* _What this task involves_
Within this material, how many lines have the string "MORE" in them? The answer is a number, with nothing added.

* _Data for this task_

┄┄┄┄┄┄

(** The [except] branch up to the recursive call: log, and pause when the
    lower-cased error text mentions a rate limit or a quota. *)
Definition after_failure (model : string) (msg : string) (w : World) : World :=
  let error_message := PyStr.lower msg in
  let w1 := log LWarning ("Model " +:+ model +:+ " failed: " +:+ error_message) w in
  if PyStr.contains "rate limit" error_message || PyStr.contains "quota" error_message
  then sleep 2 w1 else w1.

Equations? generate_analysis (data : Data) (system_prompt : string)
    (retry_count : Z) (w : World) : GenerationResult * World
    by wf (Z.to_nat (4 - retry_count)) lt :=
  generate_analysis data system_prompt retry_count w with Z_gt_dec retry_count 3 := {
    | left _ => (Failure "All models failed after multiple retries", w)
    | right _ =>
        let model_config := MODEL_CONFIG (tier_of retry_count) in
        match clients !! provider model_config with
        | None =>
            generate_analysis data system_prompt (retry_count + 1)
              (log LError ("No client available for provider: "
                             +:+ provider model_config) w)
        | Some client =>
            let w1 := log LInfo ("Attempting generation with "
                                   +:+ provider model_config +:+ " model: "
                                   +:+ model model_config) w in
            if String.eqb (provider model_config) "groq" then
              let req := mkRequest (model model_config) system_prompt data
                           (temperature model_config) (max_tokens model_config) in
              match client (calls_made (w_trace w1)) req with
              | Completed content =>
                  (Success content
                     (provider model_config +:+ "/" +:+ model model_config),
                   send req w1)
              | Failed msg =>
                  generate_analysis data system_prompt (retry_count + 1)
                    (after_failure (model model_config) msg (send req w1))
              end
            else (Failure "Analysis failed with all available models", w1)
        end
  }.
Proof. all: lia. Qed.

End Manager.

(** ** [AnalysisAgent]: the pure parts *)

Record ChatMessage := mkMessage {
  msg_role : string;
  msg_content : string
}.

(** What [analyze_report] can return: the rate-limit dictionary
    [{"success": False, "error": error_msg}], the bare tuple
    [(can_analyze, error_msg)], or the model manager's result dictionary. *)
Inductive AnalyzeResult :=
| RLimit (error : option string)
| RCheck (can_analyze : bool) (error_msg : option string)
| RGenerated (result : GenerationResult).

(** Truthiness of an optional list: [None] and [[]] are false. *)
Definition truthy {A} (l : option (list A)) : bool :=
  match l with
  | Some (_ :: _) => true
  | _ => false
  end.

(** [v.lower()]: only strings have the method. *)
Definition str_lower (v : PyVal) : M string :=
  match v with
  | PStr s => ret (PyStr.lower s)
  | PInt _ => raise (AttributeError "'int' object has no attribute 'lower'")
  | PNone => raise (AttributeError "'NoneType' object has no attribute 'lower'")
  end.
(** * libforth: a shallow embedding of the Forth virtual machine of libforth.c

    The development follows the layout of the C file: configuration macros,
    enumerations, the helper functions of the compiler (reader, [compile],
    [blockio], [numberify], [istrcmp], [forth_find]), the host API
    ([forth_push], [forth_pop], image save and load), the bounds check and
    the dispatch loop of [forth_run].

    Modelling conventions.
    - A cell ([forth_cell_t]) is a [Z] from 0 to 2^(8*W) - 1; every C
      expression that can leave that range is reduced by [cell].
    - The model is the build with NDEBUG undefined: [assert] and the [ck]
      macro (bounds check and debug trace) are active.
    - The VM memory [o->m] is a [list Z] of cells; pointers into it ([S],
      [o->s]) are cell or byte indices relative to [m].
    - C has no defined behaviour for an access outside [m] that is not
      guarded by [ck]; the model makes that an explicit [Undefined] outcome.
    - [longjmp] and [goto end] are outcomes of the monad the interpreter
      body is written in.
    - Files, [stderr], [clock()] and host strings live in a [world] record
      that is threaded through the instance. *)

From Stdlib Require Import ZArith List String Ascii Lia Bool.
From stdpp Require Import base option list.
Import ListNotations.
Local Open Scope Z_scope.

(* ============================ Section 1 ================================== *)
(*                     Headers and configurations macros                     *)

(** What the C file takes from its compilation environment: the header
    libforth.h (cell type, [MINIMUM_CORE_SIZE]) and the C implementation. *)
Record platform := {
  cell_bytes        : Z;     (* sizeof(forth_cell_t) *)
  big_endian        : bool;  (* IS_BIG_ENDIAN *)
  MINIMUM_CORE_SIZE : Z;     (* libforth.h *)
  sizeof_forth      : Z;     (* sizeof(struct forth), without the tail m[] *)
  CLOCKS_PER_SEC    : Z;     (* time.h *)
  char_signed       : bool;  (* is plain char a signed type? *)
  c_stdin           : Z;     (* (forth_cell_t)stdin *)
  c_stdout          : Z;     (* (forth_cell_t)stdout *)
  c_stderr          : Z;     (* (forth_cell_t)stderr *)
  addr_m            : Z;     (* (forth_cell_t)&(o->m) *)
  can_alloc         : Z -> bool; (* does calloc of that many bytes succeed? *)
  file_buffered     : bool   (* does a stream from fopen buffer a whole block? *)
}.

Definition DEFAULT_CORE_SIZE : Z := 32 * 1024.
Definition BLOCK_SIZE : Z := 1024.
Definition STRING_OFFSET : Z := 32.
Definition MAX_WORD_LENGTH : Z := 32.
Definition DICTIONARY_START : Z := STRING_OFFSET + MAX_WORD_LENGTH.
Definition WORD_LENGTH_OFFSET : Z := 8.
Definition WORD_LENGTH (FIELD1 : Z) : Z :=
  Z.land (Z.shiftr FIELD1 WORD_LENGTH_OFFSET) 255.
Definition WORD_HIDDEN (FIELD1 : Z) : Z := Z.land FIELD1 128.
Definition INSTRUCTION_MASK : Z := 127.
Definition instruction (k : Z) : Z := Z.land k INSTRUCTION_MASK.
Definition CORE_VERSION : Z := 2.
Definition EOF : Z := -1.

(* ============================ Section 2 ================================== *)
(*                     Enumerations and Constants                            *)

(** enum header *)
Definition MAGIC0 : Z := 0.
Definition MAGIC1 : Z := 1.
Definition MAGIC2 : Z := 2.
Definition MAGIC3 : Z := 3.
Definition CELL_SIZE : Z := 4.
Definition VERSION : Z := 5.
Definition ENDIAN : Z := 6.
Definition MAGIC7 : Z := 7.

(** enum registers *)
Definition DIC : Z := 6.
Definition RSTK : Z := 7.
Definition STATE : Z := 8.
Definition BASE : Z := 9.
Definition PWD : Z := 10.
Definition SOURCE_ID : Z := 11.
Definition SIN : Z := 12.
Definition SIDX : Z := 13.
Definition SLEN : Z := 14.
Definition START_ADDR : Z := 15.
Definition FIN : Z := 16.
Definition FOUT : Z := 17.
Definition STDIN : Z := 18.
Definition STDOUT : Z := 19.
Definition STDERR : Z := 20.
Definition ARGC : Z := 21.
Definition ARGV : Z := 22.
Definition DEBUG : Z := 23.
Definition INVALID : Z := 24.
Definition TOP : Z := 25.
Definition INSTRUCTION : Z := 26.
Definition STACK_SIZE : Z := 27.
Definition START_TIME : Z := 28.

(** enum input_stream; [STRING_IN] is compared after conversion to a cell. *)
Definition FILE_IN : Z := 0.
Definition STRING_IN : Z := -1.

(** enum instructions; [LAST] is the marker after the last one. *)
Inductive instructions :=
  | PUSH | COMPILE | RUN | DEFINE | IMMEDIATE | READ
  | LOAD | STORE | SUB | ADD | AND | OR
  | XOR | INV | SHL | SHR | MUL | DIV
  | LESS | MORE | EXIT | EMIT | KEY | FROMR
  | TOR | BRANCH | QBRANCH | PNUM | QUOTE | COMMA
  | EQUAL | SWAP | DUP | DROP | OVER | TAIL
  | BSAVE | BLOAD | FIND | PRINT | DEPTH | CLOCK.

Definition opcode (i : instructions) : Z :=
  match i with
  | PUSH => 0 | COMPILE => 1 | RUN => 2 | DEFINE => 3
  | IMMEDIATE => 4 | READ => 5 | LOAD => 6 | STORE => 7
  | SUB => 8 | ADD => 9 | AND => 10 | OR => 11
  | XOR => 12 | INV => 13 | SHL => 14 | SHR => 15
  | MUL => 16 | DIV => 17 | LESS => 18 | MORE => 19
  | EXIT => 20 | EMIT => 21 | KEY => 22 | FROMR => 23
  | TOR => 24 | BRANCH => 25 | QBRANCH => 26 | PNUM => 27
  | QUOTE => 28 | COMMA => 29 | EQUAL => 30 | SWAP => 31
  | DUP => 32 | DROP => 33 | OVER => 34 | TAIL => 35
  | BSAVE => 36 | BLOAD => 37 | FIND => 38 | PRINT => 39
  | DEPTH => 40 | CLOCK => 41
  end.
Coercion opcode : instructions >-> Z.

Definition LAST : Z := 42.

Definition decode (w : Z) : option instructions :=
  match w with
  | 0 => Some PUSH | 1 => Some COMPILE | 2 => Some RUN | 3 => Some DEFINE
  | 4 => Some IMMEDIATE | 5 => Some READ | 6 => Some LOAD | 7 => Some STORE
  | 8 => Some SUB | 9 => Some ADD | 10 => Some AND | 11 => Some OR
  | 12 => Some XOR | 13 => Some INV | 14 => Some SHL | 15 => Some SHR
  | 16 => Some MUL | 17 => Some DIV | 18 => Some LESS | 19 => Some MORE
  | 20 => Some EXIT | 21 => Some EMIT | 22 => Some KEY | 23 => Some FROMR
  | 24 => Some TOR | 25 => Some BRANCH | 26 => Some QBRANCH | 27 => Some PNUM
  | 28 => Some QUOTE | 29 => Some COMMA | 30 => Some EQUAL | 31 => Some SWAP
  | 32 => Some DUP | 33 => Some DROP | 34 => Some OVER | 35 => Some TAIL
  | 36 => Some BSAVE | 37 => Some BLOAD | 38 => Some FIND | 39 => Some PRINT
  | 40 => Some DEPTH | 41 => Some CLOCK
  | _ => None
  end.

(** ** Text: C strings are lists of bytes without the terminating NUL. *)

Definition bytes_of_string (s : string) : list Z :=
  map (fun c => Z.of_N (N_of_ascii c)) (list_ascii_of_string s).

Definition string_of_bytes (l : list Z) : string :=
  string_of_list_ascii (map (fun b => ascii_of_N (Z.to_N b)) l).

Definition dquote : string := String "034"%char EmptyString.
Definition newline : string := String "010"%char EmptyString.
Definition tab : string := String "009"%char EmptyString.

Definition register_names : list string :=
  [ "h"; "r"; "`state"; "base"; "pwd";
    "`source-id"; "`sin"; "`sidx"; "`slen"; "`start-address"; "`fin"; "`fout";
    "`stdin"; "`stdout"; "`stderr"; "`argc"; "`argv"; "`debug"; "`invalid";
    "`top"; "`instruction"; "`stack-size"; "`start-time" ]%string.

Definition instruction_names : list string :=
  [ "read"; "@"; "!"; "-"; "+"; "and"; "or";
    "xor"; "invert"; "lshift"; "rshift"; "*"; "/"; "u<"; "u>"; "exit"; "emit";
    "key"; "r>"; ">r"; "branch"; "?branch"; "pnum"; "'"; ","; "="; "swap";
    "dup"; "drop"; "over"; "tail"; "bsave"; "bload"; "find"; "print"; "depth";
    "clock" ]%string.

Definition initial_forth_program : string :=
"
: here h @ ;
: [ immediate 0 state ! ;
: ] 1 state ! ;
: >mark here 0 , ;
: :noname immediate -1 , here 2 , ] ;
: if immediate ' ?branch , >mark ;
: else immediate ' branch , >mark swap dup here swap - swap ! ;
: then immediate dup here swap - swap ! ;
: 2dup over over ;
: begin immediate here ;
: until immediate ' ?branch , here - , ;
: '\n' 10 ;
: ')' 41 ;
: cr '\n' emit ;
: ( immediate begin key ')' = until ; ( We can now use comments! )
: rot >r swap r> swap ;
: -rot rot rot ;
: tuck swap over ;
: nip swap drop ;
: :: [ find : , ] ;
: allot here + h ! ; ".

(** ** The host environment

    Everything the C library state contributes: what was written to
    [stderr] (one entry per [fprintf]/[fputs] call), what was written to
    other streams, the unread input behind each [FILE*], the host strings
    that [SIN] may point to, the successive results of [clock()], the
    block files ([w_blocks]) and, for each file name, whether a file of
    that name can be created and how many bytes the device then takes
    ([w_disk]). A [FILE*] is the cell it converts to; a [char*] to a host
    string is the position of the string in [w_strings], counted from 1
    (0 is the null pointer). *)
Record world := {
  w_stderr  : list string;
  w_output  : list (Z * list Z);
  w_input   : Z -> list Z;
  w_strings : list (list Z);
  w_clock   : list Z;
  w_blocks  : string -> option (list Z);
  w_disk    : string -> option Z
}.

┄┄┄┄┄┄

* _Written solution_
3